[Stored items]
(** What a routine leaves alone: the timers that are scheduled, the chain and
    the server. *)
Record left_alone (Q : queues) s s' : Prop := {
  la_ticks : wd_ticks s' = wd_ticks s;
  la_ids : forall o, id_of (info_of_timers s') o = id_of (info_of_timers s) o;
  la_server : tm_server (tm_of s') = tm_server (tm_of s);
  la_pending : tm_Pending (tm_of s') = tm_Pending (tm_of s);
  la_events : tm_events (tm_of s') = tm_events (tm_of s);
  la_timers : forall o i, 1 <= o <= n -> Ticker_of o ∈ (Q i).*2 ->
    tm_timers (tm_of s') !! o = tm_timers (tm_of s) !! o
}.

(** A service routine returns, keeps the invariant, and starts only timers
    that are not scheduled, for later ticks. *)
Definition service_ok (ticks : Z) : Prop := forall r id d s Q,
  tick_inv s Q -> wd_ticks s = ticks ->
  exists s' Q', service_routine r id d s = Ok (tt, s') /\ tick_inv s' Q' /\ only_adds ticks Q Q' /\
    left_alone Q s s' /\ calls_in s' = calls_in s ++ [(r, id, d)].

Definition others_ok (ticks : Z) : Prop := forall r w s Q,
  tick_inv s Q -> wd_ticks s = ticks -> owner n w = None ->
  exists s' Q', other_routine r w s = Ok (tt, s') /\ tick_inv s' Q' /\ only_adds ticks Q Q' /\
    left_alone Q s s' /\ calls_in s' = calls_in s.

Abbreviation call := (timer_call_routine service_routine other_routine).

Lemma owner_some w o : owner n w = Some o -> w = Ticker_of o /\ 1 <= o <= n.
Proof. unfold owner. case_decide as Hd; [|done]. intros [= <-]. by destruct Hd as [-> Hr]. Qed.

Lemma owner_ticker o : 1 <= o <= n -> owner n (Ticker_of o) = Some o.
Proof. intros Ho. unfold owner. rewrite Timer_of_Ticker. by rewrite decide_True. Qed.

Lemma only_adds_refl ticks Q : only_adds ticks Q Q.
Proof. by split_and!. Qed.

# Problem description:
Every entry above, from first to last, should be repeated exactly.

# Written answer:
(** What a routine leaves alone: the timers that are scheduled, the chain and
    the server. *)
Record left_alone (Q : queues) s s' : Prop := {
  la_ticks : wd_ticks s' = wd_ticks s;
  la_ids : forall o, id_of (info_of_timers s') o = id_of (info_of_timers s) o;
  la_server : tm_server (tm_of s') = tm_server (tm_of s);
  la_pending : tm_Pending (tm_of s') = tm_Pending (tm_of s);
  la_events : tm_events (tm_of s') = tm_events (tm_of s);
  la_timers : forall o i, 1 <= o <= n -> Ticker_of o ∈ (Q i).*2 ->
    tm_timers (tm_of s') !! o = tm_timers (tm_of s) !! o
}.

(** A service routine returns, keeps the invariant, and starts only timers
    that are not scheduled, for later ticks. *)
Definition service_ok (ticks : Z) : Prop := forall r id d s Q,
  tick_inv s Q -> wd_ticks s = ticks ->
  exists s' Q', service_routine r id d s = Ok (tt, s') /\ tick_inv s' Q' /\ only_adds ticks Q Q' /\
    left_alone Q s s' /\ calls_in s' = calls_in s ++ [(r, id, d)].

Definition others_ok (ticks : Z) : Prop := forall r w s Q,
  tick_inv s Q -> wd_ticks s = ticks -> owner n w = None ->
  exists s' Q', other_routine r w s = Ok (tt, s') /\ tick_inv s' Q' /\ only_adds ticks Q Q' /\
    left_alone Q s s' /\ calls_in s' = calls_in s.

Abbreviation call := (timer_call_routine service_routine other_routine).

Lemma owner_some w o : owner n w = Some o -> w = Ticker_of o /\ 1 <= o <= n.
Proof. unfold owner. case_decide as Hd; [|done]. intros [= <-]. by destruct Hd as [-> Hr]. Qed.

Lemma owner_ticker o : 1 <= o <= n -> owner n (Ticker_of o) = Some o.
Proof. intros Ho. unfold owner. rewrite Timer_of_Ticker. by rewrite decide_True. Qed.

Lemma only_adds_refl ticks Q : only_adds ticks Q Q.
Proof. by split_and!. Qed.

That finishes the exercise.